El programa más destacado de la reforma del seguro médico diseñado por el presidente Barack Obama ha sufrido su primera derrota importante — el plan para suministrar cuidados sanitarios a largo plazo — debido en parte a las implacables críticas de los legisladores republicanos.

El programa, que iba a ser iniciado en el 2012, se ha visto acosado desde un principio por las dudas sobre su solvencia financiera.

Los partidarios del malogrado plan prometieron redoblar sus esfuerzos para que sea adoptado, e insisten que el Congreso dio a la Casa Blanca una amplia autoridad para adoptar cambios. Los cuidados a largo plazo incluyen no solo hogares de convalecencia, sino servicios como enfermeras a domicilio para las personas inválidas.

"Esto es una victoria para el contribuyente estadounidense y las futuras generaciones", dijo el senador republicano John Thune, que encabezó la oposición en el Senado. "El gobierno admitió finalmente que el plan (de cuidados médicos a largo plazo) es insostenible y no puede ser adoptado"

El programa de Servicios y Apoyo a la Vida en Comunidad (CLASS por sus iniciales en inglés), fue desde hace tiempo uno de los sueños dorados del fallecido senador demócrata Edward M. Kennedy.

Aunque patrocinada por el gobierno, debía haber funcionado como un plan voluntario de seguro autosostenible, accesible a todos los adultos trabajadores sin consideración a su edad o estado de salud. Empero, a no ser que un enorme número de personan sanas suscribiera ese seguro durante sus años productivos, la escalada de las cuotas mensuales ocasionada por las necesidades de los suscriptores enfermos habrían desestabilizado completamente el programa con una marea de números rojos que a la postre habría requerido un rescate del erario federal.

La secretaria de Salud y Recursos Humanos, Kathleen Sebelius, reconoció finalmente el viernes que la ley en inviable.

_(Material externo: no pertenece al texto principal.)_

Lemma filter_policy_witness :
  node_loop Re.engine Sample.prog Sample.plid
    (Sample.args_with ["db"] false) (Some [[Re.Lit "d"; Re.Lit "b"]])
    PyFloat.zero [Sample.unattached_pair; Sample.idle_pair; Sample.busy_pair]
    "header"
  = Ok ("header"
        +++ String.concat ""
              (map (fun entry =>
                      nl +++ line Sample.prog Sample.plid
                               (Sample.args_with ["db"] false) PyFloat.zero entry)
                   [Sample.idle_pair; Sample.busy_pair])).
Proof.
  apply (filter_policy Re.engine Sample.prog Sample.plid
           (Sample.args_with ["db"] false) (Some [[Re.Lit "d"; Re.Lit "b"]])
           PyFloat.zero
           [Sample.unattached_pair; Sample.idle_pair; Sample.busy_pair]
           "header").
  - reflexivity.
  - intros path blkg iocg [E|[E|[E|[]]]]; injection E as <- <-;
      intros [= <-]; reflexivity.
  - reflexivity.
Defined.

(** ** Further properties *)

(** *** The walk as a whole *)

(** The walker's output is the root's pair followed by the walks of its
    children in sibling order, each under the root's path; a pair is in it
    exactly when every member from the root down to its own passes the
    liveness test and has an accounting node for the device. *)
Theorem walker_output :
  forall prog root q_id include_dying,
    BlkgIterator.init prog root q_id include_dying
    = (if negb include_dying && negb (css_online prog root) then []
       else
         match radix_tree_lookup (blkcg.blkg_tree root) q_id with
         | None => []
         | Some blkg =>
             (if nonempty (blkcg.name root) then blkcg.name root else "/", blkg)
             :: flat_map
                  (fun c => BlkgIterator.walk prog include_dying c q_id
                              (blkcg.name root) [])
                  (blkcg.children root)
         end)
    /\ forall entry,
        In entry (BlkgIterator.init prog root q_id include_dying)
        <-> yields prog include_dying q_id root "" entry.
Proof.
  intros prog root q_id incl. split.
  - unfold BlkgIterator.init. apply walk_unfold.
  - intros entry. apply walk_yields.
Qed.

(** *** The path column *)

Lemma length_repeat_char c n : String.length (repeat_char c n) = n.
Proof. induction n as [|n IH]; simpl; [reflexivity|now rewrite IH]. Qed.

Lemma length_substring s :
  forall n m,
    String.length (substring n m s) = Nat.min m (String.length s - n).
Proof.
  induction s as [|c s IH]; intros [|n] [|m]; simpl; try reflexivity.
  - now rewrite IH, Nat.sub_0_r.
  - now rewrite IH.
  - now rewrite IH.
Qed.

Lemma substring_suffix s :
  forall n,
    (n <= String.length s)%nat ->
    exists pre,
      String.length pre = n
      /\ s = pre +++ substring n (String.length s - n) s.
Proof.
  induction s as [|c s IH]; intros [|n] Hn; simpl in *.
  - now exists "".
  - lia.
  - exists "". split; [reflexivity|]. simpl. f_equal.
    destruct (IH 0%nat) as (pre & Hl & E); [lia|].
    destruct pre; [|discriminate]. now rewrite Nat.sub_0_r in E.
  - destruct (IH n) as (pre & Hl & E); [lia|].
    exists (String c pre). split; [simpl; now rewrite Hl|].
    simpl. now rewrite <- E.
Qed.

(** The table's path column is always 28 characters wide, and a longer path
    keeps its last 28 characters. *)
Theorem path_column_width :
  forall path,
    String.length (IocgStat.path_column path) = 28%nat
    /\ ((28 <= String.length path)%nat ->
        exists dropped, path = dropped +++ IocgStat.path_column path).
Proof.
  intros path. unfold IocgStat.path_column, format_str, ljust, last_chars.
  split.
  - rewrite length_append, length_repeat_char, length_substring. lia.
  - intros Hlen.
    destruct (substring_suffix path (String.length path - 28)) as (pre & _ & E);
      [lia|].
    replace (String.length path - (String.length path - 28))%nat with 28%nat
      in E by lia.
    exists pre. rewrite length_substring.
    replace (28 - Nat.min 28 (String.length path - (String.length path - 28)))%nat
      with 0%nat by lia.
    cbn [repeat_char]. now rewrite append_nil_r.
Qed.

Lemma path_column_width_witness :
  exists dropped,
    "system.slice/system-getty.slice/getty@tty1.service"
    = dropped +++ IocgStat.path_column
                    "system.slice/system-getty.slice/getty@tty1.service".
Proof.
  apply (path_column_width "system.slice/system-getty.slice/getty@tty1.service").
  cbn. lia.
Defined.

"Pese a nuestros mejores análisis, no veo viable en estos momentos la adopción de CLASS", reconoció Sebelius en una carta dirigida a los líderes del Congreso.

La ley exige que el gobierno certifique que CLASS permaneciera financieramente solvente por 75 años como condición para ser adoptada.

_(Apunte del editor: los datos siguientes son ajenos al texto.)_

Lemma rstrip_all_whitespace ws : whitespace ws → rstrip ws = [].
Proof.
  intros Hws. by rewrite <-(app_nil_l ws), rstrip_whitespace.
Qed.

Lemma whitespace_LF : whitespace [LF].
Proof. by repeat constructor. Qed.






(** X21: when both markers are found and only white space comes before the
    first start marker, the candidate starts with a newline. A file that
    does not start with a newline is then never "already correct": forced,
    Ensure-Block writes each time. *)
Theorem ensure_block_at_top_never_settles w p block_lines marker_start
    marker_end quiet idempotent_ok old i j :
  ensure_text w p = Some old →
  writable w p →
  find marker_start old = Some i →
  find marker_end old = Some j →
  whitespace (take i old) →
  head old ≠ Some LF →
  run (ensure_block p block_lines marker_start marker_end true quiet
         idempotent_ok) w
  = (EXIT_OK,
     forced_write old
       (LF :: canonical_block block_lines marker_start marker_end
        ++ LF :: lstrip (drop (j + length marker_end) old)) p quiet w).
Proof.
  intros Hold Hw Hi Hj Hws Hhead. apply run_exit.
  pose proof (ensure_block_eq p block_lines marker_start marker_end true
                quiet idempotent_ok w old Hold) as Heq.
  cbn zeta in Heq. rewrite Heq. unfold block_candidate.
  rewrite Hi, Hj, rstrip_all_whitespace by done. cbn [app].
  assert (old ≠ LF :: canonical_block block_lines marker_start marker_end
                ++ LF :: lstrip (drop (j + length marker_end) old)) as Hne.
  { intros Hsame. apply Hhead. by rewrite Hsame. }
  rewrite bool_decide_false by done. by apply confirm_forced.
Qed.

Lemma ensure_block_at_top_never_settles_witness :
  let old := unlines [lit "# ST"; lit "one"; lit "# EN"] in
  run (ensure_block conf [lit "one"] (lit "# ST") (lit "# EN") true true true)
      (world_with old)
  = (0%Z, forced_write old (LF :: old) conf true (world_with old)).
Proof.
  apply (ensure_block_at_top_never_settles
           (world_with (unlines [lit "# ST"; lit "one"; lit "# EN"])) conf
           [lit "one"] (lit "# ST") (lit "# EN") true true
           (unlines [lit "# ST"; lit "one"; lit "# EN"]) 0 9);
    [reflexivity..| |discriminate].
  constructor.
Defined.

(** X22: Ensure-Block reports "already correct" and writes nothing when the old
    text is: a text without trailing white space, a newline, the canonical
    block, a newline, a text without leading white space, with the first
    occurrences of the two markers being those of the block. *)
Theorem ensure_block_already_correct w p block_lines marker_start marker_end
    force quiet idempotent_ok old before after j :
  let block := canonical_block block_lines marker_start marker_end in
  ensure_text w p = Some old →
  old = before ++ [LF] ++ block ++ [LF] ++ after →
  rstrip before = before →
  lstrip after = after →
  find marker_start old = Some (S (length before)) →
  find marker_end old = Some j →
  (j + length marker_end = S (length before) + length block)%nat →
  run (ensure_block p block_lines marker_start marker_end force quiet
         idempotent_ok) w
  = (noop_code idempotent_ok, say quiet (MsgBlockAlreadyCorrect p) w).
Proof.
  intros block Hold Hshape Hb Ha Hi Hj Hend. apply run_exit.
  pose proof (ensure_block_eq p block_lines marker_start marker_end force
                quiet idempotent_ok w old Hold) as Heq.
  cbn zeta in Heq. rewrite Heq. unfold block_candidate.
  rewrite Hi, Hj, Hend. fold block.
  assert (take (S (length before)) old = before ++ [LF]) as ->.
  { rewrite Hshape, app_assoc. apply take_app_length'.
    rewrite length_app. cbn. lia. }
  assert (drop (S (length before) + length block) old = LF :: after) as ->.
  { rewrite Hshape.
    replace (before ++ [LF] ++ block ++ [LF] ++ after)
      with ((before ++ [LF] ++ block) ++ LF :: after)
      by by rewrite <-!app_assoc.
    apply drop_app_length'. rewrite !length_app. cbn. lia. }
  rewrite (rstrip_whitespace before [LF]) by apply whitespace_LF.
  change (LF :: after) with ([LF] ++ after).
  rewrite (lstrip_whitespace [LF] after) by apply whitespace_LF.
  rewrite Hb, Ha, <-Hshape. by rewrite bool_decide_true.
Qed.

Los pagos mensuales habrían oscilado entre 235 a 391 dólares, y en algunos casos hasta 3.000 dólares, reconoció el gobierno.

"La ley CLASS era un truco presupuestario que podría haber beneficiado la contabilidad de la burocracia en Washington, aunque estaba destinada al fracaso en el mundo real", dijo el líder de la minoría republicana en el Senado, Mitch McConnell.